By around 10 am, Bowen’s force had been joined by the reinforcement from the Yarra under Lt Hill. Engaging a heavily defended trench across the track, Bowen was shot by a sniper from the scrub and seriously wounded. While so engaged, the reinforcements coming from the Berrima also came under fire, losing as they advanced Signalman Moffat and Able Seamen Courtney. Mounting a bayonet charge on the trench, Lt Commander Elwell was shot dead.

“But the end came almost immediately after the shot which killed Elwell. With the arrival of the reinforcing company Kempf’s position (in the German trench), had become untenable; his troops were far outnumbered, the trench was outflanked on both sides, and escape was threatened. The natives began to cower at the bottom of the trench and, with few exceptions, could not be induced to look over the parapet to take aim. At about 1.30pm, a white flag went up in the trench.”

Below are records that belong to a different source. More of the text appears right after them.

(* ===== verification/EventMem.v ===== *)
(** * EventMem: the memory of messages and issue events
    (src/rrdEventProcess.c, src/rrdDynamic.c, src/rrdInterface.c, src/rrdMain.c)

    The event thread from the message it receives to the commands it runs, on
    the blocks of the messages, nodes, issue data and token arrays.  Each
    function does what its version on values does, and the memory it leaves is
    described: the message itself, and at most one path or one issue data for
    each issue.  The list of pending packages is passed along as its head.  The
    blocks of cJSON are not counted here. *)

From stdpp Require Import gmap.
From iris.proofmode Require Import proofmode.
From S2P Require Import Prelude Types OS CJson CommandSanity IssueType Cache SysInfo RunCmd Profile Dynamic MsgPack.
From S2P Require Import EventProcess Heap CacheMem ProfileMem.

Local Open Scope Z_scope.

Definition set_c_appendMode (x : bool) (b : buf_cell) : buf_cell :=
  BufCell (c_mtype b) (c_mdata b) (c_jsonPath b) (c_inDynamic b) x (c_dsEvent b) (c_suffix b).

(** Element [i] of an array of strings. *)
Definition array_at (l : list (option loc)) (i : nat) : MM (option loc) :=
  match l !! i with Some t => mret t | None => hfault OutOfBounds end.

(** ** Requests of packages *)

Section EventMem.
Context `{OS} `{CJSON} `{Device}.

(** The cache gets copies of its own; the text of an append request is freed
    later. *)
Definition remember_request_mem (rbuf msgDataString : option loc) (head : option loc) : MM (option loc * option loc) :=
  b ← load_buf rbuf;
  mdata ← load_string (c_mdata b);
  name ← load_string msgDataString;
  if c_appendMode b then
    appendData ← alloc (BString (mdata ++ APPEND_SUFFIX));
    match appendData with
    | None => hfault NullDeref
    | Some _ =>
        text ← load_string appendData;
        pkg ← alloc (BString name);
        issue ← alloc (BString text);
        head ← append_item_mem pkg issue head;
        mret (head, appendData)
    end
  else
    pkg ← alloc (BString name);
    issue ← alloc (BString mdata);
    head ← append_item_mem pkg issue head;
    mret (head, None).

(** [free(node->Node); free(node->subNode);] then both are [NULL]. *)
Definition free_names (node : option loc) : MM unit :=
  n ← load_node node;
  _ ← free (c_Node n);
  _ ← free (c_subNode n);
  store node (BNode (NodeCell None None)).

Definition RRDRdmManagerDownloadRequest_mem (node rbuf : option loc) (isDeepSleepAwakeEvent : bool) (head : option loc) : MM (option loc) :=
  let deep := IARMBUS_SUPPORT && isDeepSleepAwakeEvent in
  n ← read_names node;
  mSGLength ← lift (RRDGetProfileStringLength n deep);
  head ← (if negb (0 <? mSGLength) then mret head else
       paramString ← alloc (BString []);
       match paramString with
       | None => mret head
       | Some _ =>
           name ← lift (deref (Node n));
           '(file, msgDataStringSize) ← lift (package_file name deep (Z.to_nat mSGLength));
           _ ← store paramString (BString file);
           msgDataString ← alloc (BString []);
           head ← match msgDataString with
               | None => mret head
               | Some _ =>
                   file ← load_string paramString;
                   _ ← store msgDataString (BString (
                         if deep then take (msgDataStringSize - length RDM_PKG_SUFFIX) file
                         else bounded_copy msgDataStringSize (RDM_PKG_PREFIX ++ name)));
                   rc ← lift (sys_rbus (RbusSet RDM_MGR_PKG_INST file));
                   '(head, appendData) ← (if rc =? 0 then remember_request_mem rbuf msgDataString head else mret (head, None));
                   _ ← free msgDataString;
                   _ ← free appendData;
                   mret head
               end;
           _ ← free paramString;
           mret head
       end);
  _ ← free_names node;
  mret head.

(** ** The profiles of one issue *)

(** The path is freed when the issue is in the profile. *)
Definition processIssueTypeInInstalledPackage_mem (rbuf node : option loc) (head : option loc) : MM (option loc) :=
  n ← load_node node;
  name ← load_string (c_Node n);
  path ← alloc (BString (dynJSONPath name));
  match path with
  | None => mret head
  | Some _ =>
      text ← load_string path;
      jsonParsed ← lift (readAndParseJSON text);
      match jsonParsed with
      | None => RRDRdmManagerDownloadRequest_mem node rbuf false head
      | Some _ =>
          n ← read_names node;
          if findIssueInParsedJSON n jsonParsed then
            _ ← free path;
            _ ← checkIssueNodeInfo_mem node jsonParsed rbuf false None;
            mret head
          else RRDRdmManagerDownloadRequest_mem node rbuf false head
      end
  end.

Definition processIssueTypeInStaticProfile_mem (rbuf node : option loc) (head : option loc) : MM (option loc) :=
  jsonParsed ← lift (readAndParseJSON RRD_JSON_FILE);
  match jsonParsed with
  | None => processIssueTypeInInstalledPackage_mem rbuf node head
  | Some _ =>
      n ← read_names node;
      if findIssueInParsedJSON n jsonParsed then
        _ ← checkIssueNodeInfo_mem node jsonParsed rbuf false None;
        mret head
      else processIssueTypeInInstalledPackage_mem rbuf node head
  end.

Definition processIssueTypeInDynamicProfile_mem (rbuf node : option loc) : MM unit :=
  b ← load_buf rbuf;
  match c_jsonPath b with
  | None => free_mdata rbuf
  | Some _ =>
      path ← load_string (c_jsonPath b);
      jsonParsed ← lift (readAndParseJSON path);
      match jsonParsed with
      | None => _ ← free_mdata rbuf; free_jsonPath rbuf
      | Some _ =>
          n ← read_names node;
          if negb (findIssueInParsedJSON n jsonParsed) then _ ← free_mdata rbuf; free_jsonPath rbuf
          else checkIssueNodeInfo_mem node jsonParsed rbuf false None
      end
  end.

Definition processIssueTypeInDynamicProfileappend_mem (rbuf node : option loc) (head : option loc) : MM (option loc * option loc) :=
  n ← load_node node;
  name ← load_string (c_Node n);
  path ← alloc (BString (dynJSONPath name));
  match path with
  | None => mret (None, head)
  | Some _ =>
      text ← load_string path;
      jsonParsed ← lift (readAndParseJSON text);
      match jsonParsed with
      | None => head ← RRDRdmManagerDownloadRequest_mem node rbuf false head; mret (None, head)
      | Some _ =>
          n ← read_names node;
          if findIssueInParsedJSON n jsonParsed then
            _ ← free path;
            b ← load_buf rbuf;
            dynamicdata ← getIssueCommandInfo_mem node jsonParsed (c_mdata b);
            _ ← load_issue dynamicdata;
            mret (dynamicdata, head)
          else mret (None, head)
      end
  end.

Definition processIssueTypeInStaticProfileappend_mem (rbuf node : option loc) : MM (option loc) :=
  jsonParsed ← lift (readAndParseJSON RRD_JSON_FILE);
  match jsonParsed with
  | None => mret None
  | Some _ =>
      n ← read_names node;
      if findIssueInParsedJSON n jsonParsed then
        b ← load_buf rbuf;
        staticdata ← getIssueCommandInfo_mem node jsonParsed (c_mdata b);
        _ ← load_issue staticdata;
        mret staticdata
      else mret None
  end.

(** Both commands are changed in place; the static one is moved and extended. *)
Definition run_appended_mem (dynamicdata staticdata rbuf node : option loc) : MM unit :=
  d ← load_issue dynamicdata;
  s ← load_issue staticdata;
  match c_command d, c_command s with
  | Some _, Some _ =>
      scmd ← load_string (c_command s);
      dcmd ← load_string (c_command d);
      _ ← store (c_command s) (BString (drop_last_quote scmd));
      _ ← store (c_command d) (BString (delimit_first_quote dcmd));
      appendcommandstr ← realloc (c_command s);
      match appendcommandstr with
      | None => _ ← free_issue staticdata; free_issue dynamicdata
      | Some _ =>
          head ← load_string appendcommandstr;
          tail ← load_string (c_command d);
          _ ← store appendcommandstr (BString (head ++ tail));
          _ ← update_issue staticdata (set_c_command appendcommandstr);
          _ ← checkIssueNodeInfo_mem node None rbuf false staticdata;
          free_issue dynamicdata
      end
  | _, _ => _ ← free_issue dynamicdata; free_issue staticdata
  end.

Definition processIssueType_mem (rbuf : option loc) (head : option loc) : MM (option loc) :=
  b ← load_buf rbuf;
  match c_mdata b with
  | None => mret head
  | Some _ =>
      node ← alloc (BNode (NodeCell None None));
      match node with
      | None => mret head
      | Some _ =>
          _ ← getIssueInfo_mem (c_mdata b) node;
          head ← (if c_appendMode b then
                 '(dynamicprofiledata, head) ← processIssueTypeInDynamicProfileappend_mem rbuf node head;
                 match dynamicprofiledata with
                 | None => mret head
                 | Some _ =>
                     staticprofiledata ← processIssueTypeInStaticProfileappend_mem rbuf node;
                     match staticprofiledata with
                     | None => _ ← free_issue dynamicprofiledata; mret head
                     | Some _ => _ ← run_appended_mem dynamicprofiledata staticprofiledata rbuf node; mret head
                     end
                 end
               else if c_inDynamic b then _ ← processIssueTypeInDynamicProfile_mem rbuf node; mret head
               else processIssueTypeInStaticProfile_mem rbuf node head);
          _ ← free_Node node;
          _ ← free_subNode node;
          _ ← free node;
          mret head
      end
  end.
End EventMem.

(** ** Opening a message *)

(** The cell of a message with the strings [m], [j] and [s]. *)
Definition cell_of (b : data_buf) (m j s : option loc) : buf_cell :=
  BufCell (mtype b) m j (inDynamic b) (appendMode b) (dsEvent b) s.

Lemma own_buf_open p b : own_buf p b ⊣⊢ ∃ m j s, p ↦ BBuf (cell_of b m j s) ∗
  str m (buf_mdata b) ∗ str j (jsonPath b) ∗ str s (suffix b).
Proof. done. Qed.

Section Access.
Context {A B : Type}.
Implicit Types (v : M B) (Q : A -> B -> heapPropI).

(** A look at the message; its strings stay at hand. *)
Lemma simwp_view_buf p b (k : buf_cell -> MM A) v Q :
  own_buf p b ∗ (∀ m j s, (str m (buf_mdata b) -∗ own_buf p b) -∗ str m (buf_mdata b) -∗ simwp (k (cell_of b m j s)) v Q)
  ⊢ simwp (load_buf (Some p) ≫= k) v Q.
Proof.
  iIntros "[(%m & %j & %s & Hp & Hm & Hj & Hs) Hk]". iApply simwp_load_buf. iFrame "Hp". iIntros "Hp".
  iApply ("Hk" $! m j s with "[Hp Hj Hs] Hm"). iIntros "Hm". iExists m, j, s. iFrame.
Qed.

From that point, the force advance under Lt Hill’s command was not seriously contested apart from an incident when a German prisoner, Sergeant Ritter, who had already surrendered with Kempf, attempted to rouse some remaining Melanesian troops to take action, in the course of which he was shot and killed, as were several of the Melanesian troops, and Able Seaman H W Street. Shortly after, Lt Bond and Captain Travers accepted the surrender of the wireless station by about 7 pm.

By the end of the day, Australian casualties were 6 killed: 2 officers (Captain Pockley and Lt-Commander Elwell) and 4 ratings (Able Seaman Williams, Signalman R D Moffatt, Able Seaman J E Walker serving as J Courtney, and Able Seaman Street): 1 officer and 3 men were wounded. Four of their number were buried in the precincts of what is now the Bitapaka War Cemetery, wherein  lie also the graves of the much more numerous casualties of WW2.

On the German side, the casualties were officially reported as one white NCO and 30 native Soldiers killed and one white NCO and 10 native soldiers wounded. The prisoners taken were 3 officers, 16 white NCOs and men and 56 native troops.